BEGIN

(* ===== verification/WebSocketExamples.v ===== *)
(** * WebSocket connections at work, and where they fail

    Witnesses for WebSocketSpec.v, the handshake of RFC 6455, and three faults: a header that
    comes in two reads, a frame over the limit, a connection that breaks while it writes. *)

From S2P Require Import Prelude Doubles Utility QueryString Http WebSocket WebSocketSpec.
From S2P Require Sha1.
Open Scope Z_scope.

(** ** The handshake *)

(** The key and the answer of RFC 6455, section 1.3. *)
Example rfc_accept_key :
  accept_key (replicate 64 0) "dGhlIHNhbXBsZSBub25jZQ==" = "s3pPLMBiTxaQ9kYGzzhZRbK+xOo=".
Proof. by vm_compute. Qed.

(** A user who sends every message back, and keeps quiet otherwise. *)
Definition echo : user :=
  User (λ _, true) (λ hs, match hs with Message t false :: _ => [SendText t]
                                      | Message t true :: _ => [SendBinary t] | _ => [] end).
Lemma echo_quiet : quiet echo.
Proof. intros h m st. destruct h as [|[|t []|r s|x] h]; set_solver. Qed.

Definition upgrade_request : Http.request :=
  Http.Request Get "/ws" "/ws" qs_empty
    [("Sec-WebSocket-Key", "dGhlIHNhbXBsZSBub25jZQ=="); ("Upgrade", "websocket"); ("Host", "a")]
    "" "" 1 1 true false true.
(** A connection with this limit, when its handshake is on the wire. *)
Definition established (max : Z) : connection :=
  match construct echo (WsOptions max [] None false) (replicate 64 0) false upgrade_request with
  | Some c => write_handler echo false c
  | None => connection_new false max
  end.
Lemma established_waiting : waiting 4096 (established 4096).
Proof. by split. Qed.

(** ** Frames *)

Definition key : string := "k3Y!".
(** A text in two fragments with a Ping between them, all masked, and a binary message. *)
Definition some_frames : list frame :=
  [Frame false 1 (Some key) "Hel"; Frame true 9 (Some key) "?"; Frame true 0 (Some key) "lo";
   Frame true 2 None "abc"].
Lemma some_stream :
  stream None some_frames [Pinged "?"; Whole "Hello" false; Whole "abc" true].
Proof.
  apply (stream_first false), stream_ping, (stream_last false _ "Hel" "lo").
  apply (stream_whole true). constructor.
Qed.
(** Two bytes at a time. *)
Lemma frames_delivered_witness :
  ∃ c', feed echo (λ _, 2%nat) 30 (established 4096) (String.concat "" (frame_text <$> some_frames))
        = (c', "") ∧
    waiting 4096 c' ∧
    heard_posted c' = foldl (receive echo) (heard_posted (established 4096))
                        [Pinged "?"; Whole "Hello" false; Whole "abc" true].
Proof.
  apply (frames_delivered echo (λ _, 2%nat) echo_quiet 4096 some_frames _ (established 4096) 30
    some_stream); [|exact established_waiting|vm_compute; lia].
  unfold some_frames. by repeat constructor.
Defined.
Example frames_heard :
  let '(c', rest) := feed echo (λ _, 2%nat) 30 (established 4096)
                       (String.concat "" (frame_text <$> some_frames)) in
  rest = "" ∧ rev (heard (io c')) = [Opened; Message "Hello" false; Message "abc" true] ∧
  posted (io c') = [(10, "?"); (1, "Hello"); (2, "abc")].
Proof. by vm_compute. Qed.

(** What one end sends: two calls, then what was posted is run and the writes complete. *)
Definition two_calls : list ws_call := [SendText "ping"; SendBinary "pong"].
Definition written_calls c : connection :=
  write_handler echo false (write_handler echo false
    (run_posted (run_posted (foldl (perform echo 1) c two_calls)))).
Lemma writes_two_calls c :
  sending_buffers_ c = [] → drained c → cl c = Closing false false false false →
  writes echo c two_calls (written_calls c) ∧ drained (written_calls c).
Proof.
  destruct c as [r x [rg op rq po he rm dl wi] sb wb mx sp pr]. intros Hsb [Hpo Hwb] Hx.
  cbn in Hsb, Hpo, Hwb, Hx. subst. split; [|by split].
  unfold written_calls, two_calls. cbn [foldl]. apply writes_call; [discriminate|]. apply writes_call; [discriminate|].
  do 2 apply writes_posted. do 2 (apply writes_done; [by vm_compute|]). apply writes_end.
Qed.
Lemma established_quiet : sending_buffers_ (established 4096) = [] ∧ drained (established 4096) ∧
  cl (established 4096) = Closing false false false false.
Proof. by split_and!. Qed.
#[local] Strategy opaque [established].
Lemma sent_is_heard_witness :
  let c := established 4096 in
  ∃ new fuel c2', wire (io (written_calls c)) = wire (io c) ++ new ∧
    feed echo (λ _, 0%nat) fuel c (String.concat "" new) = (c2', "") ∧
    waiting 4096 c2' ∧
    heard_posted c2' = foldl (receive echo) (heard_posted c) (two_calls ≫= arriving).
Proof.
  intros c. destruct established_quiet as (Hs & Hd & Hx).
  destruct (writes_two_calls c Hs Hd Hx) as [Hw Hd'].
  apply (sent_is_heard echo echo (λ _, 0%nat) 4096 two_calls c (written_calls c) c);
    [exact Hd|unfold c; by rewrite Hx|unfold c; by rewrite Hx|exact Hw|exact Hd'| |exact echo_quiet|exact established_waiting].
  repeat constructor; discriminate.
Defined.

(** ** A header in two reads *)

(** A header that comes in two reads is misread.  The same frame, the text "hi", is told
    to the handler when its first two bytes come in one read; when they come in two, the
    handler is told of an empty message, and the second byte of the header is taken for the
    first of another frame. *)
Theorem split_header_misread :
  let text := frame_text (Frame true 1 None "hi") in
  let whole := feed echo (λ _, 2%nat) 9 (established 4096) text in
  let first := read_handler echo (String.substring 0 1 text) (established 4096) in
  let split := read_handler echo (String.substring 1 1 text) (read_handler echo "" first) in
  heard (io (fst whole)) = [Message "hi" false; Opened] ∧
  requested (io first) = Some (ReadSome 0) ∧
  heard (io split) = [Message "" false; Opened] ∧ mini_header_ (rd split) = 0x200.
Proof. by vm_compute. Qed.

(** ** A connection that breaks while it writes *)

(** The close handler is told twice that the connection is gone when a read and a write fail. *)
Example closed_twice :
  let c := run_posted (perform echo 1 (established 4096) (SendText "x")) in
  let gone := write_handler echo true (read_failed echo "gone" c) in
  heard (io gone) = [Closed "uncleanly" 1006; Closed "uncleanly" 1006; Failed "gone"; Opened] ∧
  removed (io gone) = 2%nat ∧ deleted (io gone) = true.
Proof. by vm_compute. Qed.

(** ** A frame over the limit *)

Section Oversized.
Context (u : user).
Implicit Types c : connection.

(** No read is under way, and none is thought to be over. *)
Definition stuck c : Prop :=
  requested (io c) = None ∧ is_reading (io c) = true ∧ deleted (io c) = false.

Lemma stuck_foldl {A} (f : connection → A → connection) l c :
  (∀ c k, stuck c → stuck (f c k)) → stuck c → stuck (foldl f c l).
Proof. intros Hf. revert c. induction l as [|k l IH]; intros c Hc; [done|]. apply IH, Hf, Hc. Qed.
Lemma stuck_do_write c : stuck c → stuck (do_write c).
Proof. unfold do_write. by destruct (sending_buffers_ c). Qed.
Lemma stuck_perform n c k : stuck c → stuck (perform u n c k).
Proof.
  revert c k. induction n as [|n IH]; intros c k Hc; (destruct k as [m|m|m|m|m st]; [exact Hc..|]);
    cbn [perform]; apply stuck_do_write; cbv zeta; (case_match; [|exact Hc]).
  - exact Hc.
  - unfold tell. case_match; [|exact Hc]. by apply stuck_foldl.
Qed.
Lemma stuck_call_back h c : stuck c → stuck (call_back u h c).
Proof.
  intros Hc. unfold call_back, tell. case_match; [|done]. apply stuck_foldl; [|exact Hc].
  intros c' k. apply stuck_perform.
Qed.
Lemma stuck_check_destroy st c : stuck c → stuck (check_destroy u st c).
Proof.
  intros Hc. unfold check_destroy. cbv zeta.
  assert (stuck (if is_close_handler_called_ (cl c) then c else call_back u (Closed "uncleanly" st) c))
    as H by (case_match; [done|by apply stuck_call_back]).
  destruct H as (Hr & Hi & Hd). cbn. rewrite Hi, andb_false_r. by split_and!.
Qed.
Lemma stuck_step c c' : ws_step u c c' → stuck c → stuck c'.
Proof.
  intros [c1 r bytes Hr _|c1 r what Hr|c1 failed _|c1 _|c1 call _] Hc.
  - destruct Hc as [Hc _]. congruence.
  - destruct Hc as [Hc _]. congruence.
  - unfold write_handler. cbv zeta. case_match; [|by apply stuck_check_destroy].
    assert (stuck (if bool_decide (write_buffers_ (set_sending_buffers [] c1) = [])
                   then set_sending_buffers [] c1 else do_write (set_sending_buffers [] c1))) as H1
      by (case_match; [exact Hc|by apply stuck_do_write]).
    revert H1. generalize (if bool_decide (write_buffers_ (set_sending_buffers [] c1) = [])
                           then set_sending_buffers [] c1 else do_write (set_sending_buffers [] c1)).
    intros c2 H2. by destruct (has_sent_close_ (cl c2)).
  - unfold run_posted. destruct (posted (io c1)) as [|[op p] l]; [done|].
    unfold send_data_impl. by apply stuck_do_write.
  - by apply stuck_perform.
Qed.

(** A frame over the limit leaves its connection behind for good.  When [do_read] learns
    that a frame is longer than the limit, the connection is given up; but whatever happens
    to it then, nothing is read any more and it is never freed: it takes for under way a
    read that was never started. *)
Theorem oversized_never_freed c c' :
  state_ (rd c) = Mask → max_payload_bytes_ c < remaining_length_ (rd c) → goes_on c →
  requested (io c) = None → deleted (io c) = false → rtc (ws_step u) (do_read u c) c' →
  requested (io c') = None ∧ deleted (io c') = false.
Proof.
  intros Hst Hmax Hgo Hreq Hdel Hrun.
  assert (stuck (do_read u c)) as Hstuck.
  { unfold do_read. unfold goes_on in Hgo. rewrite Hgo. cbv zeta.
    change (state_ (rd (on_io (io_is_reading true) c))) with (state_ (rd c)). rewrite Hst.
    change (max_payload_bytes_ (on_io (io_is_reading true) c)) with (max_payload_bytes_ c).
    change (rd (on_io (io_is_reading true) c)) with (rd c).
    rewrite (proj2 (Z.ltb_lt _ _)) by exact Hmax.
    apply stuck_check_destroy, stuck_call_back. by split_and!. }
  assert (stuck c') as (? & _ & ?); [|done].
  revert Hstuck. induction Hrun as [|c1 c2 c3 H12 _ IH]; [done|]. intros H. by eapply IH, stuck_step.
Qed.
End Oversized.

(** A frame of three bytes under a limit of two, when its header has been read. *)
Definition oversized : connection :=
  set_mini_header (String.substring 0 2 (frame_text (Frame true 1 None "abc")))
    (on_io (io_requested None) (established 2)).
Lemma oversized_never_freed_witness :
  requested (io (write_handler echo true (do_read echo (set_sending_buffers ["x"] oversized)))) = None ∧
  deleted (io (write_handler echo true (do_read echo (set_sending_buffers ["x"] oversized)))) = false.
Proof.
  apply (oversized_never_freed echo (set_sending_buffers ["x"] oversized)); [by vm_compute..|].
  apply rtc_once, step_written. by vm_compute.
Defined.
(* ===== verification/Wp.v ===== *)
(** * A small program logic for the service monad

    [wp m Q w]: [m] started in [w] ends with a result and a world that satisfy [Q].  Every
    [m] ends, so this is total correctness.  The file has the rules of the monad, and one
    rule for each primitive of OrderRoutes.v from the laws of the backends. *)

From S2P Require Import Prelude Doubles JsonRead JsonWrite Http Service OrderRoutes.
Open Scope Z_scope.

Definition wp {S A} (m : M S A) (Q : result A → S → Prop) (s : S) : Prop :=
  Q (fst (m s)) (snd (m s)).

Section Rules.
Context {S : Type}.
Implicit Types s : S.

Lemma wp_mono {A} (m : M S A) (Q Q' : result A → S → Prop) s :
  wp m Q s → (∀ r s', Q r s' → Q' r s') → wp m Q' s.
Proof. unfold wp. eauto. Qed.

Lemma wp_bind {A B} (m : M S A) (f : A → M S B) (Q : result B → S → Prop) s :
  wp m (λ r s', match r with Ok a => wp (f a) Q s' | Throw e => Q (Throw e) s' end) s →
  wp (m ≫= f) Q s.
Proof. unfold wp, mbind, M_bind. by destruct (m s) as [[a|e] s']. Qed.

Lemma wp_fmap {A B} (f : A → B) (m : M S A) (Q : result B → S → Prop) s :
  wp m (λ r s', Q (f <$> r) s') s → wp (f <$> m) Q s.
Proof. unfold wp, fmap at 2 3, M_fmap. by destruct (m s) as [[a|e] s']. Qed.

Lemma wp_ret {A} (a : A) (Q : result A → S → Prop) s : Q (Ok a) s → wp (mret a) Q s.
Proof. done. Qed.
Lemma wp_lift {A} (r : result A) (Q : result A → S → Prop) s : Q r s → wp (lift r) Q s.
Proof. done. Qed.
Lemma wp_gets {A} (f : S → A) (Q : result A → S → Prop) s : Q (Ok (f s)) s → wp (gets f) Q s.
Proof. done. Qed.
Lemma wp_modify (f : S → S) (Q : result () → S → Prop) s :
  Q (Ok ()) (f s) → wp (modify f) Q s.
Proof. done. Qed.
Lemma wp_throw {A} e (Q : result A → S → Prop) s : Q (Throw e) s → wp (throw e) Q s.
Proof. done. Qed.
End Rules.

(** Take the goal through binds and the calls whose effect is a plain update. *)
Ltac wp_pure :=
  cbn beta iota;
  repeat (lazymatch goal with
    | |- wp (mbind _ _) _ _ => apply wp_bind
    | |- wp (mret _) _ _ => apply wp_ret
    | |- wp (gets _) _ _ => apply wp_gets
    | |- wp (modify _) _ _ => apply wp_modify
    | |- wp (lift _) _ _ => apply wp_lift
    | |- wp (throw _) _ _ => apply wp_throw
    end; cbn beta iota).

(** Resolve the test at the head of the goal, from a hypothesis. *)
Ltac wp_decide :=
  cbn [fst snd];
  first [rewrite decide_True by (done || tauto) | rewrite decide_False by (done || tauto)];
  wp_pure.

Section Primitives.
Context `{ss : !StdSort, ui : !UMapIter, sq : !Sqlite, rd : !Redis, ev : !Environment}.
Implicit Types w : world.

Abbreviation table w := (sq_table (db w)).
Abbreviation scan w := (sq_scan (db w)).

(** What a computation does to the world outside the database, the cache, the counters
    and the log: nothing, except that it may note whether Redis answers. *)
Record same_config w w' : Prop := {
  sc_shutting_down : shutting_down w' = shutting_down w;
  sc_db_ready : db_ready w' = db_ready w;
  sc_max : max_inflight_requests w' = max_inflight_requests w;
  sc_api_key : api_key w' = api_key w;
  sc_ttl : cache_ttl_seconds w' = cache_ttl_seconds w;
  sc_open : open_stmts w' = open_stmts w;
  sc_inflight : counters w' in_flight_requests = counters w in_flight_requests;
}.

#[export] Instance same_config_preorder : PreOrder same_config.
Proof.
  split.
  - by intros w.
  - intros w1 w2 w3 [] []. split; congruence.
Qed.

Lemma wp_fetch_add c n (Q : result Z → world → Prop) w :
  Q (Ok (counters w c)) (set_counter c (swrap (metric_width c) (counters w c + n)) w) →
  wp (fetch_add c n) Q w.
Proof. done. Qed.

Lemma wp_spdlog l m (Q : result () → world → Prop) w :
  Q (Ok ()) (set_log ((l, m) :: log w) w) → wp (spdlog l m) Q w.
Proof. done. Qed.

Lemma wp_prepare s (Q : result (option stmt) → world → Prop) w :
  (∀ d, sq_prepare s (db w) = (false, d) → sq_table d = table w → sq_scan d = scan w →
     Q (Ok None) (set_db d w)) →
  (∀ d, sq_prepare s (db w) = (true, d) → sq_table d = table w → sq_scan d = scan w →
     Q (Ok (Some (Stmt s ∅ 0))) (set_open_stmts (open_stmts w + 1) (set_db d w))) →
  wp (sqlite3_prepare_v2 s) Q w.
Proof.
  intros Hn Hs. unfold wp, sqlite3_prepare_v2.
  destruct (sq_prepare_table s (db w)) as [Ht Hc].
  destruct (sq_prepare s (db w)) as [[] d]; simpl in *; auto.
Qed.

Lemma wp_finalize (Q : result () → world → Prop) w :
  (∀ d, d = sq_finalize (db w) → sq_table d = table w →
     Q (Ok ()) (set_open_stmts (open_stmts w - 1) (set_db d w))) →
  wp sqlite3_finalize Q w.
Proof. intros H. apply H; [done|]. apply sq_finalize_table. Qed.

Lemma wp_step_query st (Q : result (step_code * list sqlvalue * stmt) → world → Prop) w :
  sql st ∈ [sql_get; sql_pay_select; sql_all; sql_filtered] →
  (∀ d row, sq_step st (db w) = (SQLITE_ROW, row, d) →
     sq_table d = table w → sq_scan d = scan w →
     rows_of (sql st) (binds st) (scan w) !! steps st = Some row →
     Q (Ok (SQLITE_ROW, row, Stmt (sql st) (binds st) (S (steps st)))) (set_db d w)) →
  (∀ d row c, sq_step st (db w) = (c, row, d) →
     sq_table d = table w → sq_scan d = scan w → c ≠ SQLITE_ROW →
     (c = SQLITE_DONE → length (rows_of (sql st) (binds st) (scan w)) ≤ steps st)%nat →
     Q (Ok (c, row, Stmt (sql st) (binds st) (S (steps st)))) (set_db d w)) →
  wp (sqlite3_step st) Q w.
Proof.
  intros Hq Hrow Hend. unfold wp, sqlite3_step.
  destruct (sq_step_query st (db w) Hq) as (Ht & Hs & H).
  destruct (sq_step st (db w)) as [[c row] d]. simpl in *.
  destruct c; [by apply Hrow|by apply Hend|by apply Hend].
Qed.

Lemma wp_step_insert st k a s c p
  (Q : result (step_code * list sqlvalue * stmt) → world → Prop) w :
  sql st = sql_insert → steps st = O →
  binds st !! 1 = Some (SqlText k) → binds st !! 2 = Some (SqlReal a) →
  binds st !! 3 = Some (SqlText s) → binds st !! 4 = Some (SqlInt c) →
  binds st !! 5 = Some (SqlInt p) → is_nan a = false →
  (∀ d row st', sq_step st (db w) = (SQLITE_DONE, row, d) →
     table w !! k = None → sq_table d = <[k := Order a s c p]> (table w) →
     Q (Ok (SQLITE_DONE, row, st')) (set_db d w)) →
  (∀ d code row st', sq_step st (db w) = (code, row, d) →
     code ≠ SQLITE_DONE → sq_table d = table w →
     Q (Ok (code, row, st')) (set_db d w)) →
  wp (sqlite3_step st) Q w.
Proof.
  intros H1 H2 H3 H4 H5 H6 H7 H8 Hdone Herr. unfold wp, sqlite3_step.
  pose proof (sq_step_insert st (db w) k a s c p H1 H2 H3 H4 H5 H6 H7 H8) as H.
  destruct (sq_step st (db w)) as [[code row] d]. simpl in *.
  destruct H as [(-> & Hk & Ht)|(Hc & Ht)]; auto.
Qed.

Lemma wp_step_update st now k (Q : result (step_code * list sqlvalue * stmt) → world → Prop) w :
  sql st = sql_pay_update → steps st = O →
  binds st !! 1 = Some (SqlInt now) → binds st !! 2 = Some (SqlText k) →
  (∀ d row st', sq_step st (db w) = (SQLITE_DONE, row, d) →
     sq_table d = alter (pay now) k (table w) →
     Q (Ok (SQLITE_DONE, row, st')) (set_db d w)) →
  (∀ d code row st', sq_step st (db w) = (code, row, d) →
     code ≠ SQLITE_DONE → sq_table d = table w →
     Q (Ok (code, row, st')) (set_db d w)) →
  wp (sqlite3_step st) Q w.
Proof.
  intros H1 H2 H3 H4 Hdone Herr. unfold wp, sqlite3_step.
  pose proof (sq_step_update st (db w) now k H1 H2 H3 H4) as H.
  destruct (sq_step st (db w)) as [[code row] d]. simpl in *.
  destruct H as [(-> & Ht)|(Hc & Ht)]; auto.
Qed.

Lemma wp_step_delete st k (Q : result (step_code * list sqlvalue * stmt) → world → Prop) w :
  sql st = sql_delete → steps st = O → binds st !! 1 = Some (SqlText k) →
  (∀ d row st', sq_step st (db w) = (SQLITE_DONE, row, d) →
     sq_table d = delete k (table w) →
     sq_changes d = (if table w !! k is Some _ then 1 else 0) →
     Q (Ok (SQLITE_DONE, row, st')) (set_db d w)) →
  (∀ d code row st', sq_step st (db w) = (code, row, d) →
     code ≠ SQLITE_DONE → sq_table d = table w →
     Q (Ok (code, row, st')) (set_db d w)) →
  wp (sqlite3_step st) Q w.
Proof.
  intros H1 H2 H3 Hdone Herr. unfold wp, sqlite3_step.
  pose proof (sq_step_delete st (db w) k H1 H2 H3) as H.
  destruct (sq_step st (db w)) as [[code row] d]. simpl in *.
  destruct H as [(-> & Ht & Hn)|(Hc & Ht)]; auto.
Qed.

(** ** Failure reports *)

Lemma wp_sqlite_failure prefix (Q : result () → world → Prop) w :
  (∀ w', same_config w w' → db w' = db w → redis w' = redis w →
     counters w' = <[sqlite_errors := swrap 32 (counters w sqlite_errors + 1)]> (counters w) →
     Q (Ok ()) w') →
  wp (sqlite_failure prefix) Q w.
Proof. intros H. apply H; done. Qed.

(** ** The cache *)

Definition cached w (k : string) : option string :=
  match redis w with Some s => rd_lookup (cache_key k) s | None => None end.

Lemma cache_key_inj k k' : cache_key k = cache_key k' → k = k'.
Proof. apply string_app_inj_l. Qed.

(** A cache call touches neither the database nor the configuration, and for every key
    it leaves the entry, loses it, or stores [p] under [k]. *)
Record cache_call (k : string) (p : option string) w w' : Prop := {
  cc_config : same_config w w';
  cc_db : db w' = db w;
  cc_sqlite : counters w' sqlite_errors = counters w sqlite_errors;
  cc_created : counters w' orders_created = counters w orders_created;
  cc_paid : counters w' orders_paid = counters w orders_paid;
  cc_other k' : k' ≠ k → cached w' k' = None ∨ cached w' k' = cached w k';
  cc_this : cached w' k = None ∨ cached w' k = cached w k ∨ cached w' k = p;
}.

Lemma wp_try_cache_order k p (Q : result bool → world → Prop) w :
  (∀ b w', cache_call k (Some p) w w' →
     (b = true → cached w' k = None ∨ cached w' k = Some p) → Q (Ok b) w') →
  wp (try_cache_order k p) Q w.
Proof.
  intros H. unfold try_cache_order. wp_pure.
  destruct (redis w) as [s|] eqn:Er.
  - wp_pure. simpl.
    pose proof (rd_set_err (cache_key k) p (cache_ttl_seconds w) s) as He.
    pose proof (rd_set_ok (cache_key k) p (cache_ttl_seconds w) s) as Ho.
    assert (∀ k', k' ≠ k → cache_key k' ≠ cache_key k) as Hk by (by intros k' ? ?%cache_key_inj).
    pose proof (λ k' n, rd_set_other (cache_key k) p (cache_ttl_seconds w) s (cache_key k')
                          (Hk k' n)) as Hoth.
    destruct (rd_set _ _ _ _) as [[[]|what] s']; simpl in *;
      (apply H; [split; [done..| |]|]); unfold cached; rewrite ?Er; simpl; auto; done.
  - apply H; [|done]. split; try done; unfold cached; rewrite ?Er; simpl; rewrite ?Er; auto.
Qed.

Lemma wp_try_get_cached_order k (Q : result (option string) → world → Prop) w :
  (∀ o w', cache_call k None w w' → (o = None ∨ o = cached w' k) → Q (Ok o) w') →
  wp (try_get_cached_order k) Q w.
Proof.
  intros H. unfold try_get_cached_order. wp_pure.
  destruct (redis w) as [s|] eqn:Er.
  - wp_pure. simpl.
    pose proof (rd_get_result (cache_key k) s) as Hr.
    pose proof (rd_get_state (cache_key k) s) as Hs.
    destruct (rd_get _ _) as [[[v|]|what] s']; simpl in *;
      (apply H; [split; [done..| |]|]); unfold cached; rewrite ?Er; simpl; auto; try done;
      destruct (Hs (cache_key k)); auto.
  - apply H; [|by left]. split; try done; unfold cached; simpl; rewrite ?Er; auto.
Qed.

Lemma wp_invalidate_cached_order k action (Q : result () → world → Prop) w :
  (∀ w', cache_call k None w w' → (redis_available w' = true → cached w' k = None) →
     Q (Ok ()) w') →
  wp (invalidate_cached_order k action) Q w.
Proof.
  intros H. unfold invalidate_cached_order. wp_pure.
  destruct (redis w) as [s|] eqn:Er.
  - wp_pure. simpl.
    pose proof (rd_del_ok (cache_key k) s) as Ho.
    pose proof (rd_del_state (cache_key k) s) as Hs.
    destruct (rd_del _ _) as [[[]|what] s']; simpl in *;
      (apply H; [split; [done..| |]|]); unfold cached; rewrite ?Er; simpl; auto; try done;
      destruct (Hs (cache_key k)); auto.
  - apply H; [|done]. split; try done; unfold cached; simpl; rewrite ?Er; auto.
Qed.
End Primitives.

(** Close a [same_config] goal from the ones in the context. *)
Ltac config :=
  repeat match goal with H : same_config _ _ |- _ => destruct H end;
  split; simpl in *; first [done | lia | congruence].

END

• [What to produce]
Search the material above for the string "scan", and copy every line in which it turns up.

• [Result below]
Abbreviation scan w := (sq_scan (db w)).
  (∀ d, sq_prepare s (db w) = (false, d) → sq_table d = table w → sq_scan d = scan w →
  (∀ d, sq_prepare s (db w) = (true, d) → sq_table d = table w → sq_scan d = scan w →
     sq_table d = table w → sq_scan d = scan w →
     rows_of (sql st) (binds st) (scan w) !! steps st = Some row →
     sq_table d = table w → sq_scan d = scan w → c ≠ SQLITE_ROW →
     (c = SQLITE_DONE → length (rows_of (sql st) (binds st) (scan w)) ≤ steps st)%nat →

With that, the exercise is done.